Decisão · STJ

STJ REsp 2124865

Rel. NANCY ANDRIGHIjulgado em 2024-02-22publicado em 2024-06-26
CIVIL
DIREITO PROCESSUAL CIVIL E CIVIL. AGRAVO INTERNO NO RECURSO ESPECIAL. AÇÃO DECLARATÓRIA DE NULIDADE CUMULADA COM OBRIGAÇÃO DE FAZER. EMBARGOS DE DECLARAÇÃO. OMISSÃO, CONTRADIÇÃO OU OBSCURIDADE. NÃO OCORRÊNCIA. VIOLAÇÃO DO ART. 489 DO CPC. INOCORRÊNCIA. FUNDAMENTO DO ACÓRDÃO NÃO IMPUGNADO. SÚMULA 283/STF. 1. Ação declaratória de nulidade cumulada com obrigação de fazer, por meio da qual se objetiva a declaração de nulidade de compra e venda de imóvel, por suposta violação do direito de preferência. 2. Ausentes os vícios do art. 1.022 do CPC, rejeitam-se os embargos de declaração. 3. Devidamente analisadas e discutidas as questões de mérito, e fundamentado corretamente o acórdão recorrido, de modo a esgotar a prestação jurisdicional, não há que se falar em violação do art. 489, § 1º, do CPC. 4. A existência de fundamento do acórdão recorrido não impugnado - quando suficiente para a manutenção de suas conclusões - impede a apreciação do recurso especial. 5. Agravo interno não provido.

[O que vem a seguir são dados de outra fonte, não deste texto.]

(** * Mask R-CNN samples: the humanoids_pouring demo notebook and the
    tabletop command line, as a shallow embedding.

    The notebook [samples/humanoids_pouring/demo.ipynb] is a linear Python
    script; it is modelled as one computation in a state and exception
    monad whose state is [os.environ] and a trace of the calls it makes into
    the external libraries (Mask R-CNN, skimage, visualize).  Everything
    the notebook reads from outside (the file system, the index files of the
    dataset, the random generator) is a field of a [world] record. *)

From Stdlib Require Import ZArith Ascii String.
From stdpp Require Import base gmap strings list.

(** ** A fragment of the Python runtime *)

Inductive exc :=
  | AssertionError
  | IndexError
  | FileNotFoundError
  | OSError
  | StopIteration
  | AttributeError (name : string)
  | TypeError.

Inductive outcome (A : Type) :=
  | Ok (x : A)
  | Raise (e : exc).
Arguments Ok {A} x.
Arguments Raise {A} e.

(** Python values stored as configuration attributes.  A float literal
    such as [0.8] is kept as the decimal it is written as, [PyFloat 8 (-1)]. *)
Inductive pyval :=
  | PyStr (s : string)
  | PyInt (z : Z)
  | PyFloat (mant exp : Z)
  | PyBool (b : bool).

(** [xs[i]] on a Python list: negative indices count from the end, any
    other index out of range raises [IndexError]. *)
Definition py_index {A} (xs : list A) (i : Z) : outcome A :=
  let n := Z.of_nat (length xs) in
  let j := if (i <? 0)%Z then (i + n)%Z else i in
  if ((0 <=? j)%Z && (j <? n)%Z)%bool then
    match xs !! Z.to_nat j with
    | Some x => Ok x
    | None => Raise IndexError
    end
  else Raise IndexError.
(** The loop over the row indices does what [render_rows] says of the
    articles from the current row on. *)
Lemma card_rows_from articles st fuel :
  forall j,
    (Nat.min (length articles) 30 <= 2 * j + 2 * fuel)%nat ->
    for_each (range_from fuel (2 * j) (Nat.min (length articles) 30) 2)
             (card_row articles) st
    = (flow_of (snd (render_rows (drop (2 * j) (take 30 articles)))), st,
       fst (render_rows (drop (2 * j) (take 30 articles)))).
Proof.
  induction fuel as [|fuel IH]; intros j Hfuel.
  - cbn [range_from for_each].
    rewrite drop_ge by (rewrite length_take; lia). reflexivity.
  - cbn [range_from].
    destruct (2 * j <? Nat.min (length articles) 30)%nat eqn:Hlt.
    + apply Nat.ltb_lt in Hlt.
      assert (Hk : is_Some (take 30 articles !! (2 * j)))
        by (apply lookup_lt_is_Some; rewrite length_take; lia).
      destruct Hk as [a Ha].
      rewrite (drop_S _ _ _ Ha).
      assert (Ha' : articles !! (2 * j) = Some a)
        by (rewrite lookup_take_lt in Ha by lia; exact Ha).
      cbn [for_each render_rows]. unfold mbind, M_bind.
      destruct (pretty_article_card a) as [c|e] eqn:Hc.
      * destruct (drop (S (2 * j)) (take 30 articles)) as [|b rest] eqn:Hdrop.
        -- assert (Hlen : (length articles <= S (2 * j))%nat).
           { apply (f_equal length) in Hdrop. rewrite length_drop, length_take in Hdrop.
             cbn [length] in Hdrop. lia. }
           rewrite (card_row_single _ _ _ _ _ Ha' Hc Hlen).
           replace (2 * j + 2)%nat with (2 * S j)%nat by lia.
           rewrite IH by lia.
           rewrite drop_ge by (rewrite length_take; lia). reflexivity.
        -- assert (Hb : take 30 articles !! S (2 * j) = Some b).
           { rewrite <- (Nat.add_0_r (S (2 * j))), <- lookup_drop, Hdrop. reflexivity. }
           assert (Hb' : articles !! S (2 * j) = Some b).
           { apply lookup_lt_Some in Hb as Hlt'. rewrite length_take in Hlt'.
             rewrite lookup_take_lt in Hb by lia. exact Hb. }
           assert (Hrest : rest = drop (2 * S j) (take 30 articles)).
           { replace (2 * S j)%nat with (S (S (2 * j))) by lia.
             rewrite (drop_S _ _ _ Hb) in Hdrop. congruence. }
           destruct (pretty_article_card b) as [c'|e] eqn:Hc'.
           ++ rewrite (card_row_pair _ _ _ _ _ _ _ Ha' Hc Hb' Hc').
              replace (2 * j + 2)%nat with (2 * S j)%nat by lia.
              rewrite IH by lia. rewrite <- Hrest.
              destruct (render_rows rest) as [evs r]. reflexivity.
           ++ rewrite (card_row_second_fails _ _ _ _ _ _ _ Ha' Hc Hb' Hc').
              reflexivity.
      * rewrite (card_row_first_fails _ _ _ _ _ Ha' Hc). reflexivity.
    + apply Nat.ltb_ge in Hlt. cbn [for_each].
      rewrite drop_ge by (rewrite length_take; lia). reflexivity.
Qed.

Lemma show_cards_render_rows articles st :
  show_cards articles st
  = (flow_of (snd (render_rows (take 30 articles))), st,
     fst (render_rows (take 30 articles))).
Proof.
  rewrite show_cards_rows. unfold py_range.
  rewrite (card_rows_from articles st _ 0) by lia. reflexivity.
Qed.

Lemma pair_induction {A} (P : list A -> Prop) :
  P [] -> (forall a, P [a]) -> (forall a b l, P l -> P (a :: b :: l)) ->
  forall l, P l.
Proof.
  intros H0 H1 H2.
  assert (H : forall l, P l /\ forall a, P (a :: l)).
  { induction l as [|b l [IH IH']]; [split; [exact H0 | exact H1] |].
    split; [apply IH' | intros a; apply H2, IH]. }
  intros l. apply H.
Qed.

Lemma render_rows_complete l :
  snd (render_rows l) = None ->
  map Ok (card_texts (fst (render_rows l))) = map pretty_article_card l
  /\ length (card_rows (fst (render_rows l))) = Nat.div2 (S (length l)).
Proof.
  induction l as [|a|a b l IH] using pair_induction; cbn [render_rows map length].
  - intros _. split; reflexivity.
  - destruct (pretty_article_card a) as [c|e]; [| discriminate].
    intros _. split; reflexivity.
  - destruct (pretty_article_card a) as [c|e]; [| discriminate].
    destruct (pretty_article_card b) as [c'|e]; [| discriminate].
    destruct (render_rows l) as [evs r]. cbn [fst snd] in *.
    intros Hr. destruct (IH Hr) as [IH1 IH2].
    unfold card_texts, card_rows in *. cbn [collect map length Nat.div2].
    rewrite IH1, IH2. split; reflexivity.
Qed.

Lemma render_rows_stopped l e :
  snd (render_rows l) = Some e ->
  exists k a,
    l !! k = Some a /\ pretty_article_card a = Raise e
    /\ map Ok (card_texts (fst (render_rows l))) = map pretty_article_card (take k l).
Proof.
  induction l as [|a|a b l IH] using pair_induction; cbn [render_rows].
  - discriminate.
  - destruct (pretty_article_card a) as [c|e'] eqn:Ha; [discriminate |].
    intros [= <-]. exists 0%nat, a. repeat split; assumption.
  - destruct (pretty_article_card a) as [c|e'] eqn:Ha.
    + destruct (pretty_article_card b) as [c'|e''] eqn:Hb.
      * destruct (render_rows l) as [evs r]. cbn [fst snd] in *.
        intros Hr. destruct (IH Hr) as (k & x & Hk & Hx & Ht).
        exists (S (S k)), x. split; [exact Hk |]. split; [exact Hx |].
        unfold card_texts in *. cbn [collect map take]. rewrite Ht, Ha, Hb. reflexivity.
      * intros [= <-]. exists 1%nat, b. split; [reflexivity |]. split; [exact Hb |].
        cbn. rewrite Ha. reflexivity.
    + intros [= <-]. exists 0%nat, a. repeat split; assumption.
Qed.

Lemma render_rows_only_cards l : Forall is_card (fst (render_rows l)).
Proof.
  induction l as [|a|a b l IH] using pair_induction; cbn [render_rows].
  - constructor.
  - destruct (pretty_article_card a); repeat constructor.
  - destruct (pretty_article_card a); [| repeat constructor].
    destruct (pretty_article_card b); [| repeat constructor].
    destruct (render_rows l) as [evs r]. cbn [fst] in *.
    repeat (constructor; [exact I |]). exact IH.
Qed.

(** X5: [show_cards] (lines 125-133) leaves the store alone and renders,
    two to a row and in order, the cards of the first 30 articles: all of
    them when every card can be made, and otherwise the cards before the
    first article whose card fails, whose error it then raises. *)
Theorem show_cards_first_thirty (articles : list Article) st :
  snd (fst (show_cards articles st)) = st
  /\ Forall is_card (snd (show_cards articles st))
  /\ match fst (fst (show_cards articles st)) with
     | Normal _ =>
         map Ok (card_texts (snd (show_cards articles st)))
         = map pretty_article_card (take 30 articles)
         /\ length (card_rows (snd (show_cards articles st)))
            = Nat.div2 (S (Nat.min 30 (length articles)))
     | Raised e =>
         exists k a,
           (k < 30)%nat /\ articles !! k = Some a
           /\ pretty_article_card a = Raise e
           /\ map Ok (card_texts (snd (show_cards articles st)))
              = map pretty_article_card (take k articles)
     | Rerun => False
     end.
Proof.
  rewrite show_cards_render_rows. cbn [fst snd].
  split; [reflexivity |]. split; [apply render_rows_only_cards |].
  destruct (snd (render_rows (take 30 articles))) as [e|] eqn:Hr; cbn [flow_of].
  - destruct (render_rows_stopped _ _ Hr) as (k & a & Hk & Ha & Ht).
    apply lookup_lt_Some in Hk as Hlt. rewrite length_take in Hlt.
    exists k, a. split; [lia |].
    split; [rewrite lookup_take_lt in Hk by lia; exact Hk |].
    split; [exact Ha |].
    rewrite Ht, take_take. f_equal. f_equal. lia.
  - destruct (render_rows_complete _ Hr) as [Ht Hn].
    split; [exact Ht |]. rewrite Hn, length_take. reflexivity.
Qed.

(** ** The page around the run flow, click by click *)

Ltac after_solve :=
  repeat first
    [ apply List.Forall_nil
    | apply List.Forall_cons; [first [exact I | reflexivity] |] ].

Lemma sidebar_controls_calm i st :
  clicked i <> Some BtnClearAll ->
  exists ev,
    sidebar_controls i st
    = (Normal (query i, max_articles i, bool_decide (clicked i = Some BtnRun)),
       mkStore {| history := history (session st); query_input := Some (query i) |}
               (cache st) (world st),
       ev)
    /\ Forall before_run ev
    /\ Forall (fun e => is_element e = true) ev.
Proof.
  intros Hc.
  unfold sidebar_controls, text_input, button, cache_data_clear, call_helper,
    show, emit, get_session, put_session, mbind, M_bind, mret, M_ret.
  rewrite (bool_decide_eq_false_2 (clicked i = Some BtnClearAll)) by exact Hc.
  cbn -[lit]. eexists. split; [reflexivity |]. split; after_solve.
Qed.
(* ===== verification/_CoqProject ===== *)
-Q . S2P
Prelude.v
Buffer.v
Frames.v
FramesProofs.v
Packet.v
TransportParameters.v
RangeSet.v
Streams.v
Channel.v
StreamManager.v
StreamNetwork.v
Congestion.v
NewReno.v
Recovery.v
RecoveryProofs.v
Crypto.v
Protection.v
Retry.v
Hq.v
TlsInterface.v
Handshake.v
Codec.v
HandshakeProofs.v
KeySchedule.v
TlsCore.v
TlsClient.v
TlsServer.v
TlsRuns.v
TlsReceive.v
KeyDerivation.v
TlsSafety.v
TlsHonest.v
TlsTickets.v
TlsAgreement.v
TlsResumption.v
TlsServerProofs.v
TlsStates.v
TlsEdges.v
Spaces.v
CryptoStream.v
Acks.v
KeyUpdate.v
ConnState.v
ConnRecv.v
ConnSend.v
ConnMonotone.v
ConnRuns.v
ConnProofs.v
SendLoop.v
SendSize.v
ConnInvariants.v
ConnDelivery.v
Json.v
Qlog.v
DocumentRoot.v
TlsInstance.v
Endpoints.v
Sockets.v
ServerEndpoint.v
ClientEndpoint.v
EndpointRuns.v
EndpointProofs.v
CommandLine.v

RELATÓRIO Relatora: MINISTRA NANCY ANDRIGHI Examina-se agravo interno interposto por FRANCISRAEL ANDRADE LACERDA contra decisão que conheceu parcialmente do recurso especial que interpusera e, nesta extensão, negou-lhe provimento. Ação: declaratória de nulidade cumulada com obrigação de fazer, ajuizada pela agravante, em desfavor de MARCELO VITOR DA CUNHA GONÇALVES, ELIDA PACOTE GONÇALVES e CAIXA ECONÔMICA FEDERAL, por meio da qual objetiva a declaração de nulidade de escritura pública de compra e venda de imóvel lavrada entre esta e os réus (arrematantes), obrigando a instituição financeira a ofertá-lo pelo valor adquirido, em condições idênticas ao negócio a ser anulado. Sentença: julgou procedentes os pedidos para: i) declarar a nulidade da escritura pública de compra e venda em questão; e ii) anular a arrematação realizada e condenar a CAIXA ECONÔMICA FEDERAL na obrigação de fazer a oferta à agravante de alienação do imóvel em litígio pelo valor adquirido pelos arrematantes - qual seja: R$ 40.500,00 (quarenta mil e quinhentos reais) -, em condições idênticas ao negócio ora anulado, obedecendo o direito de preferência expressa pela recorrente.